BRIEF: Retype, word for word, each line between the lines holding "split; [lia|]. split; [by" and "startLine + 1)] lines", inclusive, and leave the rest of the data alone.

SUPPLIED ENTRIES:
------------------------------------------------------------------------

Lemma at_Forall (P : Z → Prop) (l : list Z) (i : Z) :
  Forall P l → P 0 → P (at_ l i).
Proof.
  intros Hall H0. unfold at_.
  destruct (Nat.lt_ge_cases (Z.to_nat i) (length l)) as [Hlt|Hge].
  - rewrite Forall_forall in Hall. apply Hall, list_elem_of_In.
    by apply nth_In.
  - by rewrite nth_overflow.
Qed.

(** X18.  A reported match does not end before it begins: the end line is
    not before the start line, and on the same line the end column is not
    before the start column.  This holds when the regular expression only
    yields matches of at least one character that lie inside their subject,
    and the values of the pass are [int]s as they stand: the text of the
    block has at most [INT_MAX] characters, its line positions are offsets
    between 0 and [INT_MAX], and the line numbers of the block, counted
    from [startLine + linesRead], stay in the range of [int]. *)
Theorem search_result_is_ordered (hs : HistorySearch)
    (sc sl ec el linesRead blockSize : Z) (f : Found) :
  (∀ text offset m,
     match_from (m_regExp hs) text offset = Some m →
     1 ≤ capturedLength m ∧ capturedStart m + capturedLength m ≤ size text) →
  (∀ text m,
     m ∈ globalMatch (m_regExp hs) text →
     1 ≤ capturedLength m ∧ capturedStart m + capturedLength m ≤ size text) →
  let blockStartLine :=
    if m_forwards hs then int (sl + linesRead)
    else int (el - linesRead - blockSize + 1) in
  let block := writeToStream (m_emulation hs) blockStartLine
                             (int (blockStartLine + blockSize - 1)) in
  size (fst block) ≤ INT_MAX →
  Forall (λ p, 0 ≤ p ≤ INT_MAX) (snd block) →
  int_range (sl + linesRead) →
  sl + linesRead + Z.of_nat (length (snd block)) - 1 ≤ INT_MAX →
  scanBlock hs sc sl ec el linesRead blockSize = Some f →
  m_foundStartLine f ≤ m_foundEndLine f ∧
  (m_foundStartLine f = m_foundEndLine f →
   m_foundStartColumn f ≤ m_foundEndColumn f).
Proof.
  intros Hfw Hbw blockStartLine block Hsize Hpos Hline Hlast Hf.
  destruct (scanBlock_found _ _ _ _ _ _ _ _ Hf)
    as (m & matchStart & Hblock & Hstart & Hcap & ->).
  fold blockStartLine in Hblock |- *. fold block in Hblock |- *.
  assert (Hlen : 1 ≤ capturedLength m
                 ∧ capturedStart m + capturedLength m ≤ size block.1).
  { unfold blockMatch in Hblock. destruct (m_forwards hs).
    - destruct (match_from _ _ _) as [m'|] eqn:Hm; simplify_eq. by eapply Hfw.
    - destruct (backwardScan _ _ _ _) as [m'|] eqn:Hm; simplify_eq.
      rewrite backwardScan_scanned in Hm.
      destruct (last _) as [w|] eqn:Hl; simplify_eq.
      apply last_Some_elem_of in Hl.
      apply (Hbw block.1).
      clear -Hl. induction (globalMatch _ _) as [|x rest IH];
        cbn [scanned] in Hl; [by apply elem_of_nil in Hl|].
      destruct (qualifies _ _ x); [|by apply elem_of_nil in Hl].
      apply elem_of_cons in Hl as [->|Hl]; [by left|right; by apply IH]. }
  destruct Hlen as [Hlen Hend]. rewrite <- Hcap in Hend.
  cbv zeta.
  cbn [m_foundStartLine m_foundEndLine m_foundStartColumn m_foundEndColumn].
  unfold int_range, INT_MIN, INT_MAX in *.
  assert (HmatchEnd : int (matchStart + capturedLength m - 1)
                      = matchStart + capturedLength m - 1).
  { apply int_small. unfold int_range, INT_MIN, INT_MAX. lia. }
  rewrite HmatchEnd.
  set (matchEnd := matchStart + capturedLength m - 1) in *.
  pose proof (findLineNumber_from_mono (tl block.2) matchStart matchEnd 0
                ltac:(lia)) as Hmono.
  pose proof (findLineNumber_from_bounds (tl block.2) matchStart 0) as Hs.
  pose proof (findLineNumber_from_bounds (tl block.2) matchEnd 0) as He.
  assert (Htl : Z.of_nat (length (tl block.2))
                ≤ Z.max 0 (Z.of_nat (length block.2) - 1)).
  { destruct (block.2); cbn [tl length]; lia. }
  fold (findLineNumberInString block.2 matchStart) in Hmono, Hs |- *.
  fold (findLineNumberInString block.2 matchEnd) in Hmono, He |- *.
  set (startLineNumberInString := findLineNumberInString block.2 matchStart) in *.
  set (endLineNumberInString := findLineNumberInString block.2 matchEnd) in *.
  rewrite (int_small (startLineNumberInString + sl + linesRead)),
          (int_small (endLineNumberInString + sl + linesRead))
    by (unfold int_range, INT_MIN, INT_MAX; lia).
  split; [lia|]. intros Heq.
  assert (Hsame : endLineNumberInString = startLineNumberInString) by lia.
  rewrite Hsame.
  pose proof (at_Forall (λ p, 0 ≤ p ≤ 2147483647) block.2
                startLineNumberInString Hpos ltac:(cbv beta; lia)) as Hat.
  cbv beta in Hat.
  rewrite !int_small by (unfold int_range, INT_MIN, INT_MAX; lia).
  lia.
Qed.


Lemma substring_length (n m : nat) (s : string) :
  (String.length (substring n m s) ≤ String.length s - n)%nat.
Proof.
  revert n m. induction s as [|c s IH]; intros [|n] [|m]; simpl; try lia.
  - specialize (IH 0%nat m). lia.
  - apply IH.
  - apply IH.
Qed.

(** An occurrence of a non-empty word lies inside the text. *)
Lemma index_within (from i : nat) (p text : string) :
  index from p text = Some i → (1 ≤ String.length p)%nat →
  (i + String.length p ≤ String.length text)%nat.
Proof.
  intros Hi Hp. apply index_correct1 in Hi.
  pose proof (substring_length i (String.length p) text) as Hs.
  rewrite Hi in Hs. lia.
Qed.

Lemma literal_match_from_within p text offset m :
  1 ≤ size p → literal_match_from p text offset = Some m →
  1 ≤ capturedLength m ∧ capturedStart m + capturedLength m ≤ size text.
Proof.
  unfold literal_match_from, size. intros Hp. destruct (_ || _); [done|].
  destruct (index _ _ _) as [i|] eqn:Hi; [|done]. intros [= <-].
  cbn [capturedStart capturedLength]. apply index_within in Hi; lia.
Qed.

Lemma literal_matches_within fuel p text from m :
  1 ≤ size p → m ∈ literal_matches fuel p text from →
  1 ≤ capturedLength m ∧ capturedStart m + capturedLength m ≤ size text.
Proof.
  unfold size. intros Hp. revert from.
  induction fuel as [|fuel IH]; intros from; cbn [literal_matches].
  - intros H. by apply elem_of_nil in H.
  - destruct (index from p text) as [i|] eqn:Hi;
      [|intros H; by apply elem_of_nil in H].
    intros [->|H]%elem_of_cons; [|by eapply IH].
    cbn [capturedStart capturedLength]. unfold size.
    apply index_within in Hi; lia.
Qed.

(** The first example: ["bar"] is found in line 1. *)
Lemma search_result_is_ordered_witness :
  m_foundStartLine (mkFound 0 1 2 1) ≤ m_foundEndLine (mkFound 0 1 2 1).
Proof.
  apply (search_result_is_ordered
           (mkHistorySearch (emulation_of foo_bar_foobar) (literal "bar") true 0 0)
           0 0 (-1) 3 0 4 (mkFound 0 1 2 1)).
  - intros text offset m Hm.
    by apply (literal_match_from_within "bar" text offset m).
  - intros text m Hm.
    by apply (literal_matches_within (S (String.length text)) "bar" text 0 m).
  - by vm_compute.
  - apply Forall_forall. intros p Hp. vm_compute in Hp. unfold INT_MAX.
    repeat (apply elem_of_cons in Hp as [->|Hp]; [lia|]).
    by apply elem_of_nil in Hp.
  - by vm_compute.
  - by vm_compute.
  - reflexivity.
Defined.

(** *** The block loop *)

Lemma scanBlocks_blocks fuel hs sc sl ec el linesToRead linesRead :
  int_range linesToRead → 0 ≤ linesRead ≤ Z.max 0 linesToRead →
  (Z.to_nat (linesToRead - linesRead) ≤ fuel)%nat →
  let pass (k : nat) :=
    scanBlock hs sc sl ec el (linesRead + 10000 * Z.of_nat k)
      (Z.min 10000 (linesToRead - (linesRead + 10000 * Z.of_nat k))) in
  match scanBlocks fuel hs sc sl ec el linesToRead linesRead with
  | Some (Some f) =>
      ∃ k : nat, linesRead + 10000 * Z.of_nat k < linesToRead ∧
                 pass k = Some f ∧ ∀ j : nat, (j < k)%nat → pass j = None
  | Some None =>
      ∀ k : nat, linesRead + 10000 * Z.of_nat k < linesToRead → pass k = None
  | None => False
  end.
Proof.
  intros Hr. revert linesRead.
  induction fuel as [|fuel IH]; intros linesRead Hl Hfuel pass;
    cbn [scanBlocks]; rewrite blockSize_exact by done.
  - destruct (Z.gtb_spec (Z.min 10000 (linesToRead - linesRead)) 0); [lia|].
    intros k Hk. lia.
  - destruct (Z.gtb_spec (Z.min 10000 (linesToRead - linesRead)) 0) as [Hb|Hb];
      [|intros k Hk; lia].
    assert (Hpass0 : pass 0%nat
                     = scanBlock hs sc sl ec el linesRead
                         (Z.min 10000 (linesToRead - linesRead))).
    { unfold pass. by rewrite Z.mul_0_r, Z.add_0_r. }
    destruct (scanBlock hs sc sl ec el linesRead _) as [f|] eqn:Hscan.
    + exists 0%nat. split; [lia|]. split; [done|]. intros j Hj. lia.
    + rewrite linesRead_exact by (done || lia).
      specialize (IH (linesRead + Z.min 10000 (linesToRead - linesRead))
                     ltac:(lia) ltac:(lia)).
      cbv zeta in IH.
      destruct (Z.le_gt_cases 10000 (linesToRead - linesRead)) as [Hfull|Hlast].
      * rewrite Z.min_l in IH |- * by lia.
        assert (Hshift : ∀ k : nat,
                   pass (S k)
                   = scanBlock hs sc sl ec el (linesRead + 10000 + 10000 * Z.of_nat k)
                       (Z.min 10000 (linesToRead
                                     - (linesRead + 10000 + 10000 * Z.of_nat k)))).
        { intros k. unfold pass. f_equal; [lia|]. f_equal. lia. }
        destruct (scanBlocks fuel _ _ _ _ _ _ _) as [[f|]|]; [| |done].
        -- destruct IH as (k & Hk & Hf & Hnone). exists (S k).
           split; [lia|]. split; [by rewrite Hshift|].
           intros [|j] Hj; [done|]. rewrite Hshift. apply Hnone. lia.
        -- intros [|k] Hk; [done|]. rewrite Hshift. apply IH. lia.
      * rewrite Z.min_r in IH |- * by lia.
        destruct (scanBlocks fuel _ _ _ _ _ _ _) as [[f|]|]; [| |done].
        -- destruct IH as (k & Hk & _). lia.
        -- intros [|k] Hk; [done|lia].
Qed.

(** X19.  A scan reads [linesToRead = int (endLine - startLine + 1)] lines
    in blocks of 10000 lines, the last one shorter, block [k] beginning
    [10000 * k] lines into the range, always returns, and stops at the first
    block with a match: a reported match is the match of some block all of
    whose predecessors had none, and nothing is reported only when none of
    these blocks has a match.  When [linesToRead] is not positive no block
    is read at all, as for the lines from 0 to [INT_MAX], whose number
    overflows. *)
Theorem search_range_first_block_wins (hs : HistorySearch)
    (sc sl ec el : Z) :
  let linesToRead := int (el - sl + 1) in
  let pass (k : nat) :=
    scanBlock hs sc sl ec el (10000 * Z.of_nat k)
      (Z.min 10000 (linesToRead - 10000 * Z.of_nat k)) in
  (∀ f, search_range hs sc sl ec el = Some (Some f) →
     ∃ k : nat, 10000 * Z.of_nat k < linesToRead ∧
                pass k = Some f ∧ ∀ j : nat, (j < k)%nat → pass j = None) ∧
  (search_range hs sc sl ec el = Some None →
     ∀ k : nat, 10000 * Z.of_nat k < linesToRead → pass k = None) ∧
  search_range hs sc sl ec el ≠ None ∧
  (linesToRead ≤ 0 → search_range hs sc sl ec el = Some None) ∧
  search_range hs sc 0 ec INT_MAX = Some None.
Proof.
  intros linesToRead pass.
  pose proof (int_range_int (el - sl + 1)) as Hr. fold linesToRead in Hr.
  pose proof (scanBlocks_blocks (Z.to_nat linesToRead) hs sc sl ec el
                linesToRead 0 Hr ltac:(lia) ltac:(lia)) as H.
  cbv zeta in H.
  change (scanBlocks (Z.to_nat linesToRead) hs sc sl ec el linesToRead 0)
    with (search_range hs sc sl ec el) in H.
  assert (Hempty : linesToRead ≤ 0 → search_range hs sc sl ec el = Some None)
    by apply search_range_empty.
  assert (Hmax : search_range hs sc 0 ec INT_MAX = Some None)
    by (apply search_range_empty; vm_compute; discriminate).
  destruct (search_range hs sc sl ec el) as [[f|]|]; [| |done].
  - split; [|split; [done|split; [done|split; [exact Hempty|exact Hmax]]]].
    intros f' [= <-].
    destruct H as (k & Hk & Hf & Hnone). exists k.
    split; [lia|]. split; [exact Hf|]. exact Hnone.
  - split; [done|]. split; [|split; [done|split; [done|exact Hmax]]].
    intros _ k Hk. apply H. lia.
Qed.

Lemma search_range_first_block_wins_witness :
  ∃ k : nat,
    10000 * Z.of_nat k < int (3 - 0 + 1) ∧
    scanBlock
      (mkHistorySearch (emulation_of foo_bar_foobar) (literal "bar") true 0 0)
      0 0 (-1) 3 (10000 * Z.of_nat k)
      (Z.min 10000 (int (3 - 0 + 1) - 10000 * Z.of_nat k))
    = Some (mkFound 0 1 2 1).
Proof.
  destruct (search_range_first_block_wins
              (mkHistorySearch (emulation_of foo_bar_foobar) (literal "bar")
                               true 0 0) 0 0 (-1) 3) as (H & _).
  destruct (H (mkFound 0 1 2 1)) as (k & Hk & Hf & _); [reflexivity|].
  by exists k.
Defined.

------------------------------------------------------------------------

ANSWER FOR THIS EXERCISE:
           split; [lia|]. split; [by rewrite Hshift|].
           intros [|j] Hj; [done|]. rewrite Hshift. apply Hnone. lia.
        -- intros [|k] Hk; [done|]. rewrite Hshift. apply IH. lia.
      * rewrite Z.min_r in IH |- * by lia.
        destruct (scanBlocks fuel _ _ _ _ _ _ _) as [[f|]|]; [| |done].
        -- destruct IH as (k & Hk & _). lia.
        -- intros [|k] Hk; [done|lia].
Qed.

(** X19.  A scan reads [linesToRead = int (endLine - startLine + 1)] lines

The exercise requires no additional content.